Apparently throwing balloons filled with vodka off the roof is considered terrorism.
...You tried to use your wallet to call her after you gave your cell phone to the cab driver as a "peace offering"
we just drove past a kid stuck in a tree what a wonderful time to be alive
Woman Posts Harassing DMs From Creep Online, Now He’s Upset Because People Told His Mom
You know you suck at relationships when you are sitting in the airport on Christmas day, alone, swiping on Tinder.
Went home with a guy last night with Taco Bell sauce in my hair and on my pants
They were out of watermelon smirnoff, so we got you a fifth of 5 o'clock and an actual watermelon.
Do you know anything about how the saran wrap ended up on my toilet seat?
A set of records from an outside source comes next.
(** * pySim-trace: the APDU trace loop

    A shallow embedding of [pySim-trace.py]: the [Tracer] class (its
    constructor, [format_capdu] and the [main] loop), the option defaults of
    the command line, and the merge of the command sets.  The collaborators
    that live in other modules of pySim (the APDU decoder, the command
    interpreters, the runtime state and the event source) are an interface of
    the loop here; further down they are given the behaviour that the
    specification describes. *)

From Stdlib Require Import Ascii String.
From stdpp Require Import base option list strings pretty gmap.

Open Scope string_scope.
Open Scope list_scope.

(** ** Python results *)

(** Exceptions that can travel through [main].  The script installs no
    handler, so every one of them ends the loop. *)
Inductive Exn :=
| EndOfStream
| SourceFailure (msg : string)
| AttributeError (msg : string)
| ValueError (msg : string).

(** The call of [main] inside which an exception was raised (what the
    traceback shows). *)
Inductive Site := AtSource | AtRead | AtReset | AtInput | AtProcess.

(** A call either returns a value or raises. *)
Inductive Result (A : Type) :=
| Ok (a : A)
| Err (e : Exn).
Arguments Ok {A} a.
Arguments Err {A} e.

(** How a run of a Python function ends: it returns, an exception leaves
    it, or (for a run observed on a finite prefix of the input) it is still
    inside its loop, blocked in [source.read()]. *)
Inductive Outcome :=
| Returned
| Raised (s : Site) (e : Exn)
| Running.

(** ** Events of the source *)

(** What [source.read()] hands to the loop: an APDU, or a [CardReset]
    object. *)
Inductive Event (Apdu : Type) :=
| ApduEv (a : Apdu)
| CardReset.
Arguments ApduEv {Apdu} a.
Arguments CardReset {Apdu}.

(** One call of [source.read()]: it yields an event or raises. *)
Inductive ReadResult (Apdu : Type) :=
| Yield (ev : Event Apdu)
| Raise (e : Exn).
Arguments Yield {Apdu} ev.
Arguments Raise {Apdu} e.

(** A source, seen from the loop, is the list of results of its successive
    [read()] calls.  When the list is used up the next [read()] blocks. *)
Definition Source (Apdu : Type) := list (ReadResult Apdu).

Definition isinstance_CardReset {Apdu} (ev : Event Apdu) : bool :=
  match ev with CardReset => true | ApduEv _ => false end.

(** ** Classes of decoded commands *)

(** The class of a decoded command, as far as [isinstance] in [main] can
    tell: [UiccSelect], [UiccStatus], or any other [ApduCommand]. *)
Inductive ApduClass := UiccSelect | UiccStatus | ApduCommand.

Global Instance ApduClass_eq_dec : EqDecision ApduClass.
Proof. solve_decision. Defined.

(** ** The collaborators of the loop *)

(** [ApduDecoder.input], [ApduCommand.process], [RuntimeState.reset] and the
    attributes of a decoded command that [format_capdu] reads. *)
Class TraceIface (Apdu Inst RS : Type) := {
  ad_input : Apdu -> Result Inst;
  inst_process : Inst -> RS -> Result (Inst * RS);
  rs_reset : RS -> Result RS;
  inst_class : Inst -> ApduClass;
  lchan_nr : Inst -> nat;
  inst_name : Inst -> string;
  path_str : Inst -> string;
  col_id : Inst -> string;
  col_sw : Inst -> string;
  processed : Inst -> string
}.

(** ** Formatting *)

Fixpoint fill (n : nat) (c : ascii) : string :=
  match n with
  | O => ""
  | S n' => String c (fill n' c)
  end.

(** [%-Ns]: left-justified in a field of at least [w] characters. *)
Definition ljust (w : nat) (s : string) : string :=
  s +:+ fill (w - String.length s) " "%char.

(** [%02u]: decimal, zero-padded to at least two digits. *)
Definition fmt_02u (n : nat) : string :=
  let d := pretty n in
  fill (2 - String.length d) "0"%char +:+ d.

Definition separator : string := "===============================".

(** ** The tracer *)

Section Tracer.
Context {Apdu Inst RS : Type} `{TraceIface Apdu Inst RS}.

(** What the loop does, in the order it does it. *)
Inductive Action :=
| ARead
| AReset
| AInput (a : Apdu)
| AProcess (i : Inst)
| ASuppress (i : Inst)
| APrint (i : Inst).

(** The keyword arguments of [Tracer.__init__]. *)
Record Kwargs := {
  kw_suppress_status : option bool;
  kw_suppress_select : option bool;
  kw_source : option (Source Apdu)
}.

Record Tracer := {
  rs : RS;
  suppress_status : bool;
  suppress_select : bool;
  source : option (Source Apdu)
}.

(** [Tracer.__init__]; [rs0] is the [RuntimeState(card, profile)] it builds. *)
Definition Tracer_init (rs0 : RS) (kwargs : Kwargs) : Tracer :=
  {| rs := rs0;
     suppress_status := default true (kw_suppress_status kwargs);
     suppress_select := default true (kw_suppress_select kwargs);
     source := kw_source kwargs |}.

(** [Tracer.format_capdu]: the arguments of its two [print] calls, the
    record and the separator. *)
Definition format_capdu (inst : Inst) : list string :=
  [ fmt_02u (lchan_nr inst) +:+ " " +:+ ljust 16 (inst_name inst) +:+ " "
      +:+ ljust 35 (path_str inst) +:+ " " +:+ ljust 8 (col_id inst) +:+ " "
      +:+ col_sw inst +:+ " " +:+ processed inst;
    separator ].

(** The body of the [while True] loop after the read (lines 99 to 115):
    the actions performed, and the runtime state the next iteration starts
    from, or the exception that leaves the loop. *)
Definition loop_body (sup_select sup_status : bool) (st : RS) (ev : Event Apdu)
  : list Action * (Site * Exn + RS) :=
  match ev with
  | CardReset =>
      match rs_reset st with
      | Err e => ([AReset], inl (AtReset, e))
      | Ok st' => ([AReset], inr st')
      end
  | ApduEv apdu =>
      match ad_input apdu with
      | Err e => ([AInput apdu], inl (AtInput, e))
      | Ok inst =>
          match inst_process inst st with
          | Err e => ([AInput apdu; AProcess inst], inl (AtProcess, e))
          | Ok (inst', st') =>
              if sup_select && bool_decide (inst_class inst' = UiccSelect)
              then ([AInput apdu; AProcess inst; ASuppress inst'], inr st')
              else if sup_status && bool_decide (inst_class inst' = UiccStatus)
              then ([AInput apdu; AProcess inst; ASuppress inst'], inr st')
              else ([AInput apdu; AProcess inst; APrint inst'], inr st')
          end
      end
  end.

(** A run of the loop: what it did, the runtime state it reached, and how
    it stands. *)
Record Run := {
  log : list Action;
  final_rs : RS;
  outcome : Outcome
}.

Definition after (acts : list Action) (r : Run) : Run :=
  {| log := acts ++ log r; final_rs := final_rs r; outcome := outcome r |}.

(** The [while True] loop of [Tracer.main] over the reads of the source. *)
Fixpoint main_loop (sup_select sup_status : bool) (st : RS) (src : Source Apdu)
  : Run :=
  match src with
  | [] => {| log := [ARead]; final_rs := st; outcome := Running |}
  | Raise e :: _ => {| log := [ARead]; final_rs := st; outcome := Raised AtRead e |}
  | Yield ev :: rest =>
      match loop_body sup_select sup_status st ev with
      | (acts, inl (site, e)) =>
          {| log := ARead :: acts; final_rs := st; outcome := Raised site e |}
      | (acts, inr st') =>
          after (ARead :: acts) (main_loop sup_select sup_status st' rest)
      end
  end.

(** [Tracer.main]. *)
Definition main (t : Tracer) : Run :=
  match source t with
  | None =>
      {| log := []; final_rs := rs t;
         outcome := Raised AtSource (AttributeError "'NoneType' object has no attribute 'read'") |}
  | Some src => main_loop (suppress_select t) (suppress_status t) (rs t) src
  end.

(** *** Observations on a run *)

(** The arguments of the [print] calls made, in order. *)
Definition stdout (l : list Action) : list string :=
  flat_map (fun a => match a with APrint i => format_capdu i | _ => [] end) l.

(** The decoded and processed commands that reached the output filter. *)
Definition records (l : list Action) : list Inst :=
  omap (fun a => match a with APrint i | ASuppress i => Some i | _ => None end) l.

(** The commands handed to [format_capdu]. *)
Definition printed (l : list Action) : list Inst :=
  omap (fun a => match a with APrint i => Some i | _ => None end) l.

(** The commands dropped by the output filter. *)
Definition suppressed (l : list Action) : list Inst :=
  omap (fun a => match a with ASuppress i => Some i | _ => None end) l.

(** The exchanges handed to the decoder. *)
Definition inputs (l : list Action) : list Apdu :=
  omap (fun a => match a with AInput x => Some x | _ => None end) l.

(** The commands whose [process] was called. *)
Definition processes (l : list Action) : list Inst :=
  omap (fun a => match a with AProcess i => Some i | _ => None end) l.

(** The number of calls of [RuntimeState.reset]. *)
Definition resets (l : list Action) : nat :=
  length (omap (fun a => match a with AReset => Some tt | _ => None end) l).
BRIAN AND ANTHONY SPOON FED MY BROTHER MACARONI AND CHEESE WHILE HE WAS FUCKING ZARA. THEY WENT TO HIGHFIVE HIM AND ZARA WAS LIKE "WOO!" AND HIGHFIVED THEM FIRST
It was sweet, he carried me out of my bathroom after I passed out, built me a pillow fort so I wouldn't roll out of bed, set a glass of water on the table, and brought me a mixing bowl to puke in. Totally a sign we're more than just fuckbuddies.